▸ **YOUR ASSIGNMENT**
Make an exact reproduction of all the data.

[Stored items]
^^^^^^^^^^^^^^^^

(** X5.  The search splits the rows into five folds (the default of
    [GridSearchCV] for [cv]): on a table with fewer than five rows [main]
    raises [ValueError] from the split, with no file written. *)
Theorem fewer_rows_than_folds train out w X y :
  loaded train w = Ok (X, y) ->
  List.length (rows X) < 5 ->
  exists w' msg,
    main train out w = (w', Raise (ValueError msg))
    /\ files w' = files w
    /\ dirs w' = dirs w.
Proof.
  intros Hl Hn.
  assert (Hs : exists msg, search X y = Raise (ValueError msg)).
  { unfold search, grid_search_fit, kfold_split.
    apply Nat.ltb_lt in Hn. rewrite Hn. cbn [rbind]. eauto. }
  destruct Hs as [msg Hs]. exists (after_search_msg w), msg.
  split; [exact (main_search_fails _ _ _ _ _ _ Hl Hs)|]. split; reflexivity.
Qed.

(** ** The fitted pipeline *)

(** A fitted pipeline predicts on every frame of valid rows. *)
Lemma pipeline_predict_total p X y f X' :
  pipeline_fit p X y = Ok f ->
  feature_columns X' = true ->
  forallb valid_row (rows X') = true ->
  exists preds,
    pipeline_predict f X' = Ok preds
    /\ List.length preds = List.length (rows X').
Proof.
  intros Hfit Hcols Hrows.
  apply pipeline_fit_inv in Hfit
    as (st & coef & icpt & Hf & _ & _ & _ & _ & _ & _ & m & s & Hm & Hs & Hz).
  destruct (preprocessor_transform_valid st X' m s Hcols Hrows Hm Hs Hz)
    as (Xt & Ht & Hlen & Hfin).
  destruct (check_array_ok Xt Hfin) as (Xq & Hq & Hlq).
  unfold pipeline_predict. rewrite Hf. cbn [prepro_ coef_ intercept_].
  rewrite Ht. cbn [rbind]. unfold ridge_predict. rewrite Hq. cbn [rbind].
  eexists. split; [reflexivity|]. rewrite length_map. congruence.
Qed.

^^^^^^^^^^^^^^^^

▸ **SOLUTION BELOW**
(** X5.  The search splits the rows into five folds (the default of
    [GridSearchCV] for [cv]): on a table with fewer than five rows [main]
    raises [ValueError] from the split, with no file written. *)
Theorem fewer_rows_than_folds train out w X y :
  loaded train w = Ok (X, y) ->
  List.length (rows X) < 5 ->
  exists w' msg,
    main train out w = (w', Raise (ValueError msg))
    /\ files w' = files w
    /\ dirs w' = dirs w.
Proof.
  intros Hl Hn.
  assert (Hs : exists msg, search X y = Raise (ValueError msg)).
  { unfold search, grid_search_fit, kfold_split.
    apply Nat.ltb_lt in Hn. rewrite Hn. cbn [rbind]. eauto. }
  destruct Hs as [msg Hs]. exists (after_search_msg w), msg.
  split; [exact (main_search_fails _ _ _ _ _ _ Hl Hs)|]. split; reflexivity.
Qed.

(** ** The fitted pipeline *)

(** A fitted pipeline predicts on every frame of valid rows. *)
Lemma pipeline_predict_total p X y f X' :
  pipeline_fit p X y = Ok f ->
  feature_columns X' = true ->
  forallb valid_row (rows X') = true ->
  exists preds,
    pipeline_predict f X' = Ok preds
    /\ List.length preds = List.length (rows X').
Proof.
  intros Hfit Hcols Hrows.
  apply pipeline_fit_inv in Hfit
    as (st & coef & icpt & Hf & _ & _ & _ & _ & _ & _ & m & s & Hm & Hs & Hz).
  destruct (preprocessor_transform_valid st X' m s Hcols Hrows Hm Hs Hz)
    as (Xt & Ht & Hlen & Hfin).
  destruct (check_array_ok Xt Hfin) as (Xq & Hq & Hlq).
  unfold pipeline_predict. rewrite Hf. cbn [prepro_ coef_ intercept_].
  rewrite Ht. cbn [rbind]. unfold ridge_predict. rewrite Hq. cbn [rbind].
  eexists. split; [reflexivity|]. rewrite length_map. congruence.
Qed.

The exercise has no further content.